For the string "delay", search the entries below and copy every line where it appears.
(Beginning of Stored data)
Lemma not_connected_spec_witness :
  ssh.conn (@ssh.NewClient unit) = None
  /\ ssh.Dial accepting_dial ssh.NewClient "tcp" "localhost:80"
     = (Err ssh.ErrNotConnected, ssh.NewClient).
Proof.
  split; [reflexivity |].
  exact (proj1 (proj1 (not_connected_spec unit unit unit accepting_dial
                                          accepting_dial
                                          (fun _ _ _ => None))
                      ssh.NewClient "tcp"%string "localhost:80"%string
                      eq_refl)).
Defined.

(** * Further properties *)

(** ** The backoff delay and the reconnect loop *)

Section MonitorMore.
Import config monitor.

Lemma backoff_loop_capped n b i :
  6 <= n -> backoff_loop n b i = backoff_loop 6 b i.
Proof.
  intros Hn. functional induction (backoff_loop 6 b i).
  - rewrite backoff_loop_equation.
    match goal with
    | H : _ && _ = true |- _ => apply andb_prop in H as [H1 _]
    end.
    apply Z.ltb_lt in H1.
    replace (i <? n) with true by (symmetry; apply Z.ltb_lt; lia).
    replace (i <? 6) with true by (symmetry; apply Z.ltb_lt; lia).
    cbn [andb]. assumption.
  - rewrite backoff_loop_equation.
    match goal with
    | H : _ && _ = false |- _ => rewrite andb_diag in H
    end.
    match goal with
    | H : (_ <? 6) = false |- _ => rewrite H
    end.
    now rewrite andb_false_r.
Qed.

Lemma backoff_loop_first n b : n <= 1 -> backoff_loop n b 1 = b.
Proof.
  intros Hn. rewrite backoff_loop_equation.
  replace (1 <? n) with false by (symmetry; apply Z.ltb_ge; lia).
  reflexivity.
Qed.

Lemma calculateBackoff_le_max n b : calculateBackoff n b <= 60 * Second.
Proof.
  unfold calculateBackoff. cbv zeta.
  destruct (Z.gtb_spec (backoff_loop n b 1) (60 * Second)); lia.
Qed.

(** The delay stops growing at the sixth attempt, and an attempt number
    below 2 gives the base interval, capped. *)
Theorem calculateBackoff_saturates n b :
  (6 <= n -> calculateBackoff n b = calculateBackoff 6 b)
  /\ (n <= 1 -> calculateBackoff n b = Z.min b (60 * Second)).
Proof.
  split; intros Hn; unfold calculateBackoff; cbv zeta.
  - now rewrite backoff_loop_capped.
  - rewrite backoff_loop_first by assumption.
    destruct (Z.gtb_spec b (60 * Second)); lia.
Qed.

Lemma calculateBackoff_exact n b :
  1 <= n -> 0 <= b -> b * 32 < 2 ^ 63 ->
  calculateBackoff n b = Z.min (b * 2 ^ Z.min (n - 1) 5) (60 * Second).
Proof.
  intros Hn Hb Hfit.
  assert (Hpow : 1 <= 2 ^ Z.min (n - 1) 5 <= 32).
  { split.
    - apply (Z.pow_le_mono_r 2 0); lia.
    - change 32 with (2 ^ 5). apply Z.pow_le_mono_r; lia. }
  rewrite calculateBackoff_wrap by (unfold int64; lia || nia).
  rewrite wrap64_id by (unfold int64; nia). reflexivity.
Qed.

(** For a base interval that is not negative and below 2^58 ns, the
    delay never shrinks from one attempt to the next and lies between
    the capped base interval and 60 seconds. *)
Theorem calculateBackoff_monotone n b :
  1 <= n -> 0 <= b -> b * 32 < 2 ^ 63 ->
  Z.min b (60 * Second) <= calculateBackoff n b
  /\ calculateBackoff n b <= calculateBackoff (n + 1) b
  /\ calculateBackoff (n + 1) b <= 60 * Second.
Proof.
  intros Hn Hb Hfit.
  rewrite !calculateBackoff_exact by lia.
  assert (H1 : 1 <= 2 ^ Z.min (n - 1) 5)
    by (apply (Z.pow_le_mono_r 2 0); lia).
  assert (H2 : 2 ^ Z.min (n - 1) 5 <= 2 ^ Z.min (n + 1 - 1) 5)
    by (apply Z.pow_le_mono_r; lia).
  split; [| split]; nia.
Qed.

(** Every wait of a turn is a capped backoff, and only a turn with
    reconnection enabled waits. *)
Lemma loop_body_waits cfg rc t a :
  In a (fst (loop_body cfg rc t)) -> is_wait a ->
  Enabled cfg = true /\ exists d, a = Backoff d /\ d <= 60 * Second.
Proof.
  unfold loop_body, is_wait. intros Hin (d & ->).
  destruct (stop_pending t); [contradiction |].
  destruct (connect t) as [err |].
  - destruct (Enabled cfg); cbn [negb] in Hin.
    + split; [reflexivity |].
      destruct (_ && _).
      * destruct Hin as [H | []]; discriminate.
      * assert (Hd : d = calculateBackoff (wrap64 (rc + 1)) (Interval cfg)).
        { destruct (stop_in_backoff t);
            destruct Hin as [H | [H | []]]; congruence. }
        exists d. split; [reflexivity |].
        subst d. apply calculateBackoff_le_max.
    + destruct Hin as [H | []]; discriminate.
  - destruct (tunnels t); [| destruct (wakeup t); [destruct (negb _) |]];
      cbn in Hin; intuition discriminate.
Qed.

(** The monitor waits only with reconnection enabled, and never longer
    than 60 seconds. *)
Theorem monitor_waits_bounded cfg rc turns a :
  In a (fst (Start_from cfg rc turns)) -> is_wait a ->
  Enabled cfg = true /\ exists d, a = Backoff d /\ d <= 60 * Second.
Proof.
  revert rc. induction turns as [| t rest IH]; intros rc Hin Hw;
    [contradiction |].
  cbn [Start_from] in Hin.
  destruct (loop_body cfg rc t) as [acts [rc' | err]] eqn:E.
  - destruct (Start_from cfg rc' rest) as [acts' o] eqn:E'.
    cbn [fst] in Hin. apply in_app_or in Hin as [Hin | Hin].
    + apply (loop_body_waits cfg rc t); [now rewrite E | assumption].
    + apply (IH rc'); [now rewrite E' | assumption].
  - apply (loop_body_waits cfg rc t); [now rewrite E | assumption].
Qed.

(** Without a retry budget the loop never gives up. *)
Theorem monitor_never_gives_up cfg rc turns e :
  Enabled cfg = true -> MaxRetries cfg <= 0 ->
  snd (Start_from cfg rc turns) <> Returned (Some e).
Proof.
  intros He Hm. revert rc.
  induction turns as [| t rest IH]; intros rc; [discriminate |].
  cbn [Start_from].
  assert (Hbody : forall e', snd (loop_body cfg rc t) <> Return (Some e')).
  { intros e'. unfold loop_body. rewrite He.
    replace (MaxRetries cfg >? 0) with false
      by (symmetry; rewrite Z.gtb_ltb; apply Z.ltb_ge; lia).
    cbn [negb andb].
    destruct (stop_pending t); [discriminate |].
    destruct (connect t).
    - destruct (stop_in_backoff t); discriminate.
    - destruct (tunnels t); [discriminate |].
      destruct (wakeup t); discriminate. }
  destruct (loop_body cfg rc t) as [acts [rc' | err]].
  - specialize (IH rc'). destruct (Start_from cfg rc' rest). exact IH.
  - cbn [snd] in *. intros [= ->]. now apply (Hbody e).
Qed.

(** [Start] returns nil only when a stop request was seen. *)
Theorem monitor_clean_exit_needs_stop cfg rc turns :
  Forall unstopped turns ->
  snd (Start_from cfg rc turns) <> Returned None.
Proof.
  intros Hall. revert rc.
  induction Hall as [| t rest (Hs & Hb & Hw) _ IH]; intros rc;
    [discriminate |].
  cbn [Start_from].
  assert (Hbody : snd (loop_body cfg rc t) <> Return None).
  { unfold loop_body. rewrite Hs, Hb.
    destruct (connect t).
    - destruct (negb _); [discriminate |].
      destruct (_ && _); discriminate.
    - destruct (tunnels t); [discriminate |].
      destruct (wakeup t); [| contradiction].
      destruct (negb _); discriminate. }
  destruct (loop_body cfg rc t) as [acts [rc' | err]].
  - specialize (IH rc'). destruct (Start_from cfg rc' rest). exact IH.
  - cbn [snd] in *. congruence.
Qed.

Lemma phase_after_app p xs ys :
  phase_after p (xs ++ ys) = phase_after (phase_after p xs) ys.
Proof. unfold phase_after. apply fold_left_app. Qed.

Lemma loop_body_phase cfg rc t :
  match snd (loop_body cfg rc t) with
  | Continue _ => phase_after Down (fst (loop_body cfg rc t)) = Down
  | Return None =>
      phase_after Down (fst (loop_body cfg rc t)) = Down
  | Return (Some _) =>
      phase_after Down (fst (loop_body cfg rc t)) = Down
      \/ (phase_after Down (fst (loop_body cfg rc t)) = Dialled
          /\ connect t <> None)
  end.
Proof.
  unfold loop_body.
  destruct (stop_pending t); [reflexivity |].
  destruct (connect t).
  - destruct (negb _); [right; split; [reflexivity | discriminate] |].
    destruct (_ && _); [right; split; [reflexivity | discriminate] |].
    destruct (stop_in_backoff t); reflexivity.
  - destruct (tunnels t); [reflexivity |].
    destruct (wakeup t); [| reflexivity].
    destruct (negb _); [left |]; reflexivity.
Qed.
(End of Stored data)
■ **Worked solution**:
(** ** The backoff delay and the reconnect loop *)
(** The delay stops growing at the sixth attempt, and an attempt number
    delay never shrinks from one attempt to the next and lies between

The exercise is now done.